An international body has ruled the United States’ laws requiring mandatory country-of-origin labels on beef, pork and produce violate its commitments to global trade rules.

The ruling, coming Friday from a panel of the World Trade Organization’s Dispute Settlement Body (DSB), is seen as a clear win for Canada, which has fought the law through diplomatic and WTO channels for years before and after it was imposed.

The law, dubbed COOL, was conceived in Washington’s 2002 Farm Bill but not launched until September 2008. It orders U.S. retailers to notify their customers, by way of labeling, on the sources of foods such as beef, veal, pork, lamb, goat, fish, fruits, vegetables, peanuts, pecans and macadamia nuts.

Both Canada and Mexico have long contended that COOL violates international trade laws, restricts market access and is a technical trade barrier. Canada in late 2008 formally challenged COOL at the WTO, which convened this DSB panel on the case in November 2009.

Canadian livestock groups add that the law has forced unnecessary costs on U.S. meat processors, who currently must either segregate Canadian animals and meat for labelling purposes, or limit their imports from Canada.

"Inconsistent"

The DSB panel ruling on Friday — which classifies COOL as a "technical regulation" under the WTO’s Agreement on Technical Barriers to Trade (TBT) — ruled the label law is "inconsistent with the United States’ WTO obligations."

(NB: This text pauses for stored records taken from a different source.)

(** * The numeric t-SNE engine: a shallow embedding and its properties

    The development follows [src/core/math-utils.js], the precomputed
    engine ([PrecomputedTSNE]) and the step-by-step engine ([TSNE],
    [src/core/tsne.js]).

    Numbers.  A JavaScript [number] is modelled as a real number of the
    Standard Library: arithmetic is exact, so every statement that the
    specification makes "within floating tolerance" is stated here with
    an equality.  [Math.exp], [Math.log], [Math.log2], [Math.pow],
    [Math.abs], [Math.max], [Math.sqrt] and [Math.cos] are [exp], [ln],
    [ln x / ln 2], [Rpower], [Rabs], [Rmax], [sqrt] and [cos].  Counters,
    indices and lengths are natural numbers.  An exact exponential is
    positive, while [Math.exp] underflows to zero: where the code guards
    a division by a sum of exponentials, a statement about the guarded
    branch assumes that the exact sum exceeds [1e-12], which keeps the
    computed sum away from zero as well.

    Arrays.  A JavaScript array of numbers is a [list R]; an array of
    arrays is a [list (list R)].  Reads and writes go through [aget],
    [aset], [mget] and [mset].  Inside the bounds these are the
    JavaScript operations.  Outside the bounds JavaScript reads
    [undefined] and a write extends the array, while here a read gives
    [0] and a write does nothing: the statements below therefore carry
    the shapes of the arrays that the code reads, and every array that
    the code writes is either allocated by the code with the size it
    loops over or covered by a shape hypothesis.

    Loops.  [for (let i = lo; i < hi; i++) body] is [for_range lo hi body],
    which threads the variables that the body assigns. *)

From Stdlib Require Import Reals Lra Lia List Bool.
From Stdlib Require String.
From stdpp Require Import base list.
Import ListNotations.
Import String.StringSyntax.
Delimit Scope string_scope with string.

Open Scope R_scope.

(** Comparisons of numbers are decided, as [<], [>] and [===] are. *)
#[global] Instance Rlt_decision : RelDecision Rlt := Rlt_dec.
#[global] Instance Req_decision : EqDecision R := Req_dec_T.

(** ** Arrays *)

Definition aget (v : list R) (j : nat) : R := default 0 (v !! j).

Definition aset (v : list R) (j : nat) (x : R) : list R := <[j := x]> v.

Definition mrow (M : list (list R)) (i : nat) : list R := default [] (M !! i).

Definition mget (M : list (list R)) (i j : nat) : R := aget (mrow M i) j.

Definition mset (M : list (list R)) (i j : nat) (x : R) : list (list R) :=
  alter (fun row => aset row j x) i M.

(** [Array(n).fill(0)] and [Array(n).fill(null).map(() => Array(m).fill(0))]. *)
Definition zeros (n : nat) : list R := replicate n 0.

Definition zeros2 (n m : nat) : list (list R) := replicate n (zeros m).

(** An [n] by [m] array of arrays. *)
Definition shape (n m : nat) (M : list (list R)) : Prop :=
  length M = n /\ forall i row, M !! i = Some row -> length row = m.

(** ** Loops *)

Section Loops.
Context {St : Type}.

Fixpoint for_loop (count i : nat) (body : nat -> St -> St) (s : St) : St :=
  match count with
  | O => s
  | S c => for_loop c (S i) body (body i s)
  end.

Definition for_range (lo hi : nat) (body : nat -> St -> St) (s : St) : St :=
  for_loop (hi - lo) lo body s.
End Loops.

(** The sum [f 0 + ... + f (n-1)], accumulated from the left as
    [sum += f k] does. *)
Fixpoint sumR (f : nat -> R) (n : nat) : R :=
  match n with
  | O => 0
  | S k => sumR f k + f k
  end.

(** The same sum without the term of index [i]. *)
Definition sum_except (i : nat) (f : nat -> R) (n : nat) : R :=
  sumR (fun k => if Nat.eqb k i then 0 else f k) n.

(** ** math-utils.js *)

Definition log2 (x : R) : R := ln x / ln 2.

(** A coordinate that [b] lacks reads as [0] here and as [undefined] in
    the code, which then returns no number: the statements take points
    with the same number of coordinates. *)
Definition squaredEuclideanDistance (a b : list R) : R :=
  for_range 0 (length a)
    (fun i sum => let diff := aget a i - aget b i in sum + diff * diff) 0.

Definition computeDistanceMatrix (X : list (list R)) : list (list R) :=
  let n := length X in
  let D := zeros2 n n in
  for_range 0 n (fun i D =>
    for_range (i + 1) n (fun j D =>
      let dist := squaredEuclideanDistance (mrow X i) (mrow X j) in
      let D := mset D i j dist in
      mset D j i dist) D) D.

Definition shannonEntropy (P : list R) : R :=
  for_range 0 (length P)
    (fun i H => if decide (1e-12 < aget P i)
                then H - aget P i * log2 (aget P i) else H) 0.

Definition entropyToPerplexity (entropy : R) : R := Rpower 2 entropy.

Definition computeConditionalProbabilities
    (distances : list R) (sigma : R) (i : nat) : list R :=
  let n := length distances in
  let twoSigmaSq := 2 * sigma * sigma in
  let P := zeros n in
  let '(P, sum) :=
    for_range 0 n (fun j '(P, sum) =>
      if negb (Nat.eqb j i) then
        let P := aset P j (exp (- aget distances j / twoSigmaSq)) in
        (P, sum + aget P j)
      else (P, sum)) (P, 0) in
  if decide (1e-12 < sum) then
    for_range 0 n (fun j P => aset P j (aget P j / sum)) P
  else P.

(** One entry of the search trace of [findSigma]. *)
Record historyEntry := {
  h_iteration : nat;
  h_sigma : R;
  h_perplexity : R
}.

Record sigmaResult := {
  r_sigma : R;
  r_P : list R;
  r_entropy : R;
  r_perplexity : R;
  r_history : list historyEntry
}.

(** The loop of [findSigma]: [fuel] iterations remain, [iter] is the loop
    counter, the other arguments are the variables of the function.  The
    [return] inside the loop ends it. *)
Fixpoint findSigma_loop (fuel iter : nat) (distances : list R) (i : nat)
    (targetEntropy : R) (returnHistory : bool) (tol : R)
    (sigmaMin sigmaMax sigma : R) (history : list historyEntry) : sigmaResult :=
  match fuel with
  | O =>
      let P := computeConditionalProbabilities distances sigma i in
      let entropy := shannonEntropy P in
      let perplexity := entropyToPerplexity entropy in
      {| r_sigma := sigma; r_P := P; r_entropy := entropy;
         r_perplexity := perplexity; r_history := history |}
  | S fuel' =>
      let P := computeConditionalProbabilities distances sigma i in
      let entropy := shannonEntropy P in
      let perplexity := entropyToPerplexity entropy in
      let history :=
        if returnHistory
        then history ++ [ {| h_iteration := iter; h_sigma := sigma;
                             h_perplexity := perplexity |} ]
        else history in
      let entropyDiff := entropy - targetEntropy in
      if decide (Rabs entropyDiff < tol) then
        {| r_sigma := sigma; r_P := P; r_entropy := entropy;
           r_perplexity := perplexity; r_history := history |}
      else if decide (0 < entropyDiff) then
        findSigma_loop fuel' (S iter) distances i targetEntropy returnHistory tol
          sigmaMin sigma ((sigmaMin + sigma) / 2) history
      else
        let sigma' := (sigma + sigmaMax) / 2 in
        let sigma' := if decide (sigmaMax = 1e10) then sigma' * 2 else sigma' in
        findSigma_loop fuel' (S iter) distances i targetEntropy returnHistory tol
          sigma sigmaMax sigma' history
  end.

Definition findSigma (distanceMatrix : list (list R)) (i : nat)
    (targetPerplexity : R) (returnHistory : bool) (maxIter : nat) (tol : R)
    : sigmaResult :=
  let distances := mrow distanceMatrix i in
  let targetEntropy := log2 targetPerplexity in
  findSigma_loop maxIter 0 distances i targetEntropy returnHistory tol
    1e-10 1e10 1 [].

(** The defaults of the last three parameters of [findSigma]. *)
Definition findSigma_maxIter : nat := 50.
Definition findSigma_tol : R := 1e-5.

Definition computeQMatrix (Y : list (list R)) : list (list R) :=
  let n := length Y in
  let Qunnorm := zeros2 n n in
  let '(Qunnorm, sum) :=
    for_range 0 n (fun i '(Qunnorm, sum) =>
      for_range (i + 1) n (fun j '(Qunnorm, sum) =>
        let distSq := squaredEuclideanDistance (mrow Y i) (mrow Y j) in
        let qij := 1 / (1 + distSq) in
        let Qunnorm := mset Qunnorm i j qij in
        let Qunnorm := mset Qunnorm j i qij in
        (Qunnorm, sum + 2 * qij)) (Qunnorm, sum)) (Qunnorm, 0) in
  let Q := zeros2 n n in
  for_range 0 n (fun i Q =>
    for_range 0 n (fun j Q =>
      if negb (Nat.eqb i j)
      then mset Q i j (Rmax (mget Qunnorm i j / sum) 1e-12)
      else Q) Q) Q.

Definition klDivergence (P Q : list (list R)) : R :=
  let n := length P in
  for_range 0 n (fun i kl =>
    for_range 0 n (fun j kl =>
      if negb (Nat.eqb i j) && bool_decide (1e-12 < mget P i j)
      then kl + mget P i j * ln (mget P i j / mget Q i j)
      else kl) kl) 0.

Definition computeGradient (P Q Y : list (list R)) : list (list R) :=
  let n := length Y in
  let d := length (mrow Y 0) in
  let grad := zeros2 n d in
  for_range 0 n (fun i grad =>
    for_range 0 n (fun j grad =>
      if negb (Nat.eqb i j) then
        let distSq := squaredEuclideanDistance (mrow Y i) (mrow Y j) in
        let qunnorm := 1 / (1 + distSq) in
        let mult := 4 * (mget P i j - mget Q i j) * qunnorm in
        for_range 0 d (fun dim grad =>
          mset grad i dim
            (mget grad i dim + mult * (mget Y i dim - mget Y j dim))) grad
      else grad) grad) grad.
(** * next-plugin-preval: the build-time evaluation loader ([src/loader.ts])

    A shallow embedding of [_prevalLoader] and of the helpers around it,
    together with the part of the JavaScript run time the loader leans on
    (truthiness, string conversion, [JSON.stringify], [JSON.parse], string
    literals), followed by the properties of the loader.

    Conventions of the embedding.
    - A JavaScript string is a [string] that holds its code units one
      after the other, each in the bytes UTF-8 gives a code point of that
      value: one byte below 80, two below 800, three from there on.  A
      surrogate is three bytes (ED, A0..BF, 80..BF), a character beyond
      the basic plane is its two surrogates, and joining two strings joins
      their bytes.  Text that is plain ASCII reads as itself.
    - A number is [NaN], an infinity, or a double: an integer [Int z], the
      negative zero, or [Fraction negative m e] for [m / 2^e]; the terms
      that are doubles are the [representable] ones.
    - A record lists the own enumerable members of an object in the order
      in which the language enumerates them; members are data properties
      (an accessor would run code of the module).
    - An object graph is written as the tree a depth-first walk sees:
      [VCycle k] stands for a reference back to the object [k] levels up.
    - A promise (or any other thenable) is given by the way it settles.
    - [loadConfig] and [createMatchPath] may throw, and so may what the
      source guards with [try]; [getOptions] and the callback of webpack
      may throw as well.  [register], [revert] and [console.error] are
      handed arguments of the types they declare and return normally.
    - What the loader imports and what it evaluates is a [host], the
      module cache of the process included: what [requireFromString]
      gives is what the call gives in the process as it stands.  What the
      loader changes (the transform registration, the lines it writes to
      the error stream) is a [world], threaded through a
      state-and-exception monad. *)

From Stdlib Require Import String Ascii List ZArith NArith Bool Lia.
From Stdlib Require Import DecimalString DecimalN DecimalFacts.
Import ListNotations.
Open Scope string_scope.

Specifically, the DSB said, COOL breaks the TBT Agreement by "according less favourable treatment to imported Canadian cattle and hogs than to like domestic products."

The panel went on to say COOL — which the U.S. government has previously touted as a way of educating and informing U.S. consumers — "does not fulfil its legitimate objective of providing consumers with information on origin" and also breaches the TBT Agreement in that respect.

The TBT Agreement was set up following the Tokyo Round of GATT negotiations in 1979, with the goal of preventing governments from imposing non-tariff trade barriers dressed up as "technical regulations and standards."

"Unreasonable"

Apart from the TBT violations, the DSB panel also condemned an open letter sent to U.S. food processors by U.S. President Barack Obama’s agriculture secretary Tom Vilsack in February 2009.

Vilsack in the letter had urged processors to apply stricter and broader labelling practices, or else he would review the COOL law’s language with an eye on tightening restrictions even further.

The DSB on Friday ruled the "suggestions for voluntary action" in Vilsack’s letter went "beyond certain obligations under the COOL measure, and that the letter therefore constitutes unreasonable administration of the COOL measure" under Washington’s obligations to the 1994 GATT (General Agreement on Tariffs and Trade).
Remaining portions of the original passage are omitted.